[Working data]

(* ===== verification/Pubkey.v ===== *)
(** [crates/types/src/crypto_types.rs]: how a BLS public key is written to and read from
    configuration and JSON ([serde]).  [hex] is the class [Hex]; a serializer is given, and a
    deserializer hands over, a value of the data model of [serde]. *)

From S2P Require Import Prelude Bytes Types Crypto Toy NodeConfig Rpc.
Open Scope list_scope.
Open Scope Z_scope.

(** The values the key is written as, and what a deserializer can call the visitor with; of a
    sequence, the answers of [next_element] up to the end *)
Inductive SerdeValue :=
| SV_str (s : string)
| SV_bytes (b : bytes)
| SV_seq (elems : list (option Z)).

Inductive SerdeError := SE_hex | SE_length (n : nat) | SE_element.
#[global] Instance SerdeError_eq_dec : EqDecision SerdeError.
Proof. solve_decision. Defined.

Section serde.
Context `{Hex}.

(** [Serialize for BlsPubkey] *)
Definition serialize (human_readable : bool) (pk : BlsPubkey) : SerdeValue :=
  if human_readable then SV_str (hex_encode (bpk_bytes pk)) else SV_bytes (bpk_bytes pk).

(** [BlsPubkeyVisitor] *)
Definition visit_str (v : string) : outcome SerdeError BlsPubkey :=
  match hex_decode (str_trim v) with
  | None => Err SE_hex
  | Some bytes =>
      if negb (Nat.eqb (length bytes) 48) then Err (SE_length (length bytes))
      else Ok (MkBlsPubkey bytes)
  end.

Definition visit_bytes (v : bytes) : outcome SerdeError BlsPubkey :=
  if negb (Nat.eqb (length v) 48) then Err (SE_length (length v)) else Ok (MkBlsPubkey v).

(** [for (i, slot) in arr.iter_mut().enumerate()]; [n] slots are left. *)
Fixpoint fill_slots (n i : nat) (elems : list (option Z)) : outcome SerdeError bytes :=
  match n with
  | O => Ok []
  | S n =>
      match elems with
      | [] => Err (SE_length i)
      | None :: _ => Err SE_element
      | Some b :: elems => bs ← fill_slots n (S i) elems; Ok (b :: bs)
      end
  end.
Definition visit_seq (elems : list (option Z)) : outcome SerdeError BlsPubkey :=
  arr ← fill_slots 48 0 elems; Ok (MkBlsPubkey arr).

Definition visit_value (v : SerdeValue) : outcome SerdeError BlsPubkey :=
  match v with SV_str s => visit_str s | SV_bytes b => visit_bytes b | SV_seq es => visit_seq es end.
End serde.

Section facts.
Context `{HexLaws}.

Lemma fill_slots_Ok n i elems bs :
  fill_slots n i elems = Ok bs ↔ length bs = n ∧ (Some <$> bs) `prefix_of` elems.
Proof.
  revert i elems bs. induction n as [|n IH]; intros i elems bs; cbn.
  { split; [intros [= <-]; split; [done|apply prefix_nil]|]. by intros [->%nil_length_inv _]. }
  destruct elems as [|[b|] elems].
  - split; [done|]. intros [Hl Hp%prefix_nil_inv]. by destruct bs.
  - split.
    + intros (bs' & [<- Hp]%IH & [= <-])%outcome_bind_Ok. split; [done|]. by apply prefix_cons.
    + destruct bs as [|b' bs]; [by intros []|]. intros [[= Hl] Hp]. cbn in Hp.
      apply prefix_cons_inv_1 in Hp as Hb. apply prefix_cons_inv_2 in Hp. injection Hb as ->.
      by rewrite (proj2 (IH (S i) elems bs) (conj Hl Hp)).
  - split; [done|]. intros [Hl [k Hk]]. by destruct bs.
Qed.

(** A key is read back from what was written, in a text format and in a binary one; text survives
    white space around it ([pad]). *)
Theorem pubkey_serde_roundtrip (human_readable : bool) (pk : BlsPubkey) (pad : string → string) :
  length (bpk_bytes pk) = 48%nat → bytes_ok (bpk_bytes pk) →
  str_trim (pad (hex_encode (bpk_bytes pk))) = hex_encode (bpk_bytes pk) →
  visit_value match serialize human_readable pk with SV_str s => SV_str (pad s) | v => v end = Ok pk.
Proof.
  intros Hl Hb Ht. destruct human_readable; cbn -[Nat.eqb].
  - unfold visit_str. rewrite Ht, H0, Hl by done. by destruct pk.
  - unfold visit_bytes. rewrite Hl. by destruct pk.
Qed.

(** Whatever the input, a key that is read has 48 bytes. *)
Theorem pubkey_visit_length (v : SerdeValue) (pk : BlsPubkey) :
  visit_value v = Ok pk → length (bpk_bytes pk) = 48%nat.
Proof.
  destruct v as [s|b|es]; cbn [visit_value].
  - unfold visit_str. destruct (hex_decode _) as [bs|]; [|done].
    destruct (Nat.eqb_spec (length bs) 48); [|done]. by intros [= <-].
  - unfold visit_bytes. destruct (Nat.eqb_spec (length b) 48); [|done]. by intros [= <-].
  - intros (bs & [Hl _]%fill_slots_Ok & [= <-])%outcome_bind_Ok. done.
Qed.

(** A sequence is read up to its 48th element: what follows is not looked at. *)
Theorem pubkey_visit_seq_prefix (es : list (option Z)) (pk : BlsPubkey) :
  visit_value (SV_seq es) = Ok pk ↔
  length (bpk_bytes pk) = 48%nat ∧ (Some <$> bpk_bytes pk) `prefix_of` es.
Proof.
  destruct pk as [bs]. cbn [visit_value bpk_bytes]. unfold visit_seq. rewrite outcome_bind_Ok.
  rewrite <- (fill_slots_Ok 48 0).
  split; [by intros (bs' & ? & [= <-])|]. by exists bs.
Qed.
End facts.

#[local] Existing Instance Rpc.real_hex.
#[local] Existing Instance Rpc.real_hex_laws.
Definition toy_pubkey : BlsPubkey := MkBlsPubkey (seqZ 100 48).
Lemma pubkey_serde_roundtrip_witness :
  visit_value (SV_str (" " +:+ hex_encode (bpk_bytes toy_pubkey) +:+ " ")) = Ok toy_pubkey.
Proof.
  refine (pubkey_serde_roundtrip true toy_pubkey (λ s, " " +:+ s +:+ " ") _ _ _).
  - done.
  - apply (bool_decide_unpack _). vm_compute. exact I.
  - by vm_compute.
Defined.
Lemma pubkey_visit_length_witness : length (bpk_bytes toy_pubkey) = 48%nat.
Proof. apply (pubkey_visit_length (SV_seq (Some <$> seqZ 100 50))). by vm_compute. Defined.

[/Working data]
[Working data]

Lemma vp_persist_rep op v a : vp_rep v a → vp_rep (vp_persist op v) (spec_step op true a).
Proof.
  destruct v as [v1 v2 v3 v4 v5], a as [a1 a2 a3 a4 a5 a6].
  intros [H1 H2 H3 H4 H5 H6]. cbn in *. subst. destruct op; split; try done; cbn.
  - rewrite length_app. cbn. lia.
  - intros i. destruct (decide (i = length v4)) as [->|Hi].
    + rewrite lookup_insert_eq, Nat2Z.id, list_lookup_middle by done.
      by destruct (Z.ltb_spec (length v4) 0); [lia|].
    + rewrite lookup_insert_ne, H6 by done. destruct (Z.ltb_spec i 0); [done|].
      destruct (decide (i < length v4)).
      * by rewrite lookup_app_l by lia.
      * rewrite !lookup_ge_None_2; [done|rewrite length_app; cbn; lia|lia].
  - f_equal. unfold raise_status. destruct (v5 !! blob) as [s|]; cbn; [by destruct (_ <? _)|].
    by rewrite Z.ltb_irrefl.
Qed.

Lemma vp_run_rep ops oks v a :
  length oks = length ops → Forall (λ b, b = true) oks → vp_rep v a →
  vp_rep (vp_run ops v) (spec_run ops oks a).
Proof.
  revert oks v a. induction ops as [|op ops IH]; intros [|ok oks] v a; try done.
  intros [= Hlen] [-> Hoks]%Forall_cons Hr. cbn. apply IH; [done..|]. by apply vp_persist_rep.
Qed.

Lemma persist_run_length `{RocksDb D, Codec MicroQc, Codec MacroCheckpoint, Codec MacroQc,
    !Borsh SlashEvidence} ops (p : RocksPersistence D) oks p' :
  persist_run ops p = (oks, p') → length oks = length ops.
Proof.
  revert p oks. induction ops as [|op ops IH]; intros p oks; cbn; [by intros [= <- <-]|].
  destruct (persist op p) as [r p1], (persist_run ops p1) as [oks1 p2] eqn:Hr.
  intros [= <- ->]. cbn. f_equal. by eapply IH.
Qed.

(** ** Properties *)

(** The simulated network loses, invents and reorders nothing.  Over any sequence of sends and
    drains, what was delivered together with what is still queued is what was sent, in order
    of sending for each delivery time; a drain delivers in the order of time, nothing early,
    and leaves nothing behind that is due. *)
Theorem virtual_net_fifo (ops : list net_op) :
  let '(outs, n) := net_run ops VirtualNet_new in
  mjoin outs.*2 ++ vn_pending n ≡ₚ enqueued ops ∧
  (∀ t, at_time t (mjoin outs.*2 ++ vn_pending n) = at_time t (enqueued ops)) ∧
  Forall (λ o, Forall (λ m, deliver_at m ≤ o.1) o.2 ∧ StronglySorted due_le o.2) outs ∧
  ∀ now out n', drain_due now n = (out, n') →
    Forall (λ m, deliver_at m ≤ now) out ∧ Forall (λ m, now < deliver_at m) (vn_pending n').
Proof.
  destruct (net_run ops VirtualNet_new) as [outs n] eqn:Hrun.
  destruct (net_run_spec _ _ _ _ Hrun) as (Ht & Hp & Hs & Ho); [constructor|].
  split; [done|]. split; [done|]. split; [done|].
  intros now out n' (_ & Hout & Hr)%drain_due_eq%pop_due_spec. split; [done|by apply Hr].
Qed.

[/Working data]

**Problem to solve**. Copy out, exactly and alone, the lines of the entries above between the ones holding "Open Scope list_scope." and "if negb (Nat.eqb (length bytes)", inclusive.

**Result below**.
Open Scope list_scope.
Open Scope Z_scope.

(** The values the key is written as, and what a deserializer can call the visitor with; of a
    sequence, the answers of [next_element] up to the end *)
Inductive SerdeValue :=
| SV_str (s : string)
| SV_bytes (b : bytes)
| SV_seq (elems : list (option Z)).

Inductive SerdeError := SE_hex | SE_length (n : nat) | SE_element.
#[global] Instance SerdeError_eq_dec : EqDecision SerdeError.
Proof. solve_decision. Defined.

Section serde.
Context `{Hex}.

(** [Serialize for BlsPubkey] *)
Definition serialize (human_readable : bool) (pk : BlsPubkey) : SerdeValue :=
  if human_readable then SV_str (hex_encode (bpk_bytes pk)) else SV_bytes (bpk_bytes pk).

(** [BlsPubkeyVisitor] *)
Definition visit_str (v : string) : outcome SerdeError BlsPubkey :=
  match hex_decode (str_trim v) with
  | None => Err SE_hex
  | Some bytes =>
      if negb (Nat.eqb (length bytes) 48) then Err (SE_length (length bytes))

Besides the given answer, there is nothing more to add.